O dia que não passava
18 de agosto de 2026

Sobre o expediente que estica
Três e quarenta e sete.
Eu podia jurar que já eram quase cinco. Tinha feito duas reuniões, respondido trinta e um e-mails, resolvido um problema que ninguém sabia que existia e criado outro que todo mundo vai descobrir na sexta. Levantei, fui no café, voltei, fiz mais uma coisa, atendi uma ligação. Olhei pro canto da tela achando que ia ver a hora de arrumar as coisas.
Três e cinquenta e um.
Quatro minutos. Eu tinha vivido uma vida inteira em quatro minutos.
E o mais engraçado é que na semana anterior tinha acontecido o contrário. Sentei numa terça às nove da manhã, pisquei, e era seis e vinte. Seis e vinte. Não sei o que eu fiz naquele dia. Sei que fiz alguma coisa, porque tem prova: a caixa de entrada estava limpa, o Slack estava sem bolinha vermelha, alguém me agradeceu por algo. Mas se você me perguntar hoje o que aconteceu naquela terça, eu não tenho resposta. O dia foi debitado da minha conta e eu nem recebi o comprovante.
Então não é sobre trabalhar muito ou pouco. Isso é o que a gente conta pros outros, porque é a explicação que cabe no elevador. “Foi um dia corrido.” “Nossa, hoje voou.” Mentira das boas, dessas que ninguém checa.
O dia que voa não é o dia leve. O dia que voa é o dia em que você fez uma coisa só. Uma coisa comprida, chata talvez, mas uma. Você entrou nela e ela te levou. É tipo pegar carona: você não repara na estrada, você repara que chegou.
O dia que não passa é o dia picado. É o dia em que você fez quarenta coisas, e cada uma exigiu que você começasse de novo. Abre planilha, fecha planilha. Entra na call, sai da call. Responde uma mensagem, esquece o que estava fazendo, lembra, esquece de novo. Cada troca é um pedágio, e no fim do dia você não pagou com dinheiro, pagou com tempo, e ainda assim não saiu do lugar.
“Ninguém nunca olhou pro relógio num dia bom”
E tem o relógio, claro. O relógio é cúmplice.
Porque a gente só olha pra ele quando quer que ele ande. E ele sabe. Ele espera você olhar, faz uma cara de quem não vai a lugar nenhum, e fica ali. Você desvia o olhar por vinte minutos inteiros, cheios de acontecimentos, e volta pra descobrir que ele avançou três. Você faz a conta. Faltam duas horas e treze minutos. Você odeia saber disso.

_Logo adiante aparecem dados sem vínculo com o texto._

(* ===== verification/Dependency.v ===== *)
(** * The dependency check of the extensions
    ([crates/tjuaeui-extension/src/dependency.rs])

    [validate_dependencies] reports missing dependencies, version mismatches
    and cycles of a set of extensions, and gives the order to load them in:
    Kahn's algorithm, then a depth-first search of what it leaves over.

    A [HashMap] of dependencies is the list of its entries in the order it is
    iterated in; its keys are distinct.  Parsing and matching of versions are
    the [semver] crate's and are parameters.  The recursion of the search and
    the loop of Kahn's algorithm take fuel; [None] is a panic or fuel run out,
    and [compute_topological_order_total] shows neither happens. *)

From S2P Require Import Prelude.

(** ** Data *)

(** Of the manifest and of a loaded extension, what the check reads. *)
Record ExtensionManifest : Type := mkManifest {
  name : string;
  version : string;
  dependencies : list (string * string);
}.

Record LoadedExtension : Type := mkLoaded { manifest : ExtensionManifest }.

Definition ext_name (e : LoadedExtension) : string := name (manifest e).
Definition ext_deps (e : LoadedExtension) : list string := map fst (dependencies (manifest e)).

Module DependencyIssue.
Inductive t : Type :=
| Missing (extension dependency required : string)
| VersionMismatch (extension dependency required actual : string)
| Circular (cycle : list string).
End DependencyIssue.

Record DependencyValidationResult : Type := mkValidation {
  valid : bool;
  issues : list DependencyIssue.t;
  load_order : list string;
}.

(** [sort_unstable] on strings; equal strings cannot be told apart. *)
Definition sort_strings (l : list string) : list string := merge_sort String.le l.

(** ** Kahn's algorithm *)

(** One dependency of one extension: an edge from the dependency to it. *)
Definition add_edge (known : gset string) (ext : string)
    (acc : gmap string (list string) * gmap string nat) (dep : string)
    : gmap string (list string) * gmap string nat :=
  let '(adj, in_degree) := acc in
  if bool_decide (dep ∈ known) then
    (<[dep := default [] (adj !! dep) ++ [ext]]> adj,
     <[ext := S (default 0 (in_degree !! ext))]> in_degree)
  else acc.

Definition add_extension (known : gset string)
    (acc : gmap string (list string) * gmap string nat) (e : LoadedExtension)
    : gmap string (list string) * gmap string nat :=
  let '(adj, in_degree) := acc in
  let in_degree := <[ext_name e := default 0 (in_degree !! ext_name e)]> in_degree in
  run_list (add_edge known (ext_name e)) (adj, in_degree) (ext_deps e).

No dia que voa, você nem lembra que existe relógio. Quando lembra, já é tarde, e tarde ali é uma boa notícia.
Tem também a variável do ar-condicionado no 22, do copinho de plástico, do colega que passa e pergunta se sextou numa quarta-feira. Tudo isso engorda o dia. O tédio no trabalho não é a ausência de tarefa, isso seria até um alívio. Tédio é ter tarefa demais e nenhuma delas te levar pra lugar nenhum. É remar num barco amarrado.
Aí bate cinco e meia e acontece a parte injusta.
Porque o dia que arrastou não te devolve nada em troca. Ele não te dá uma medalha, não te dá o dobro de salário, não conta como dois. Ele acaba na mesma hora que o outro, o que evaporou, o que você nem viu. Os dois valem uma linha idêntica na folha de ponto. A empresa não distingue. O sistema marca oito horas e pronto.
Fecho o notebook, junto as coisas, desço.
E na descida penso que talvez a conta seja essa: os dias que voam são os que eu vendi sem perceber, e os que arrastam são os únicos que eu efetivamente vi passar. Um custa caro. O outro custa mais caro ainda. E os dois acabam às seis.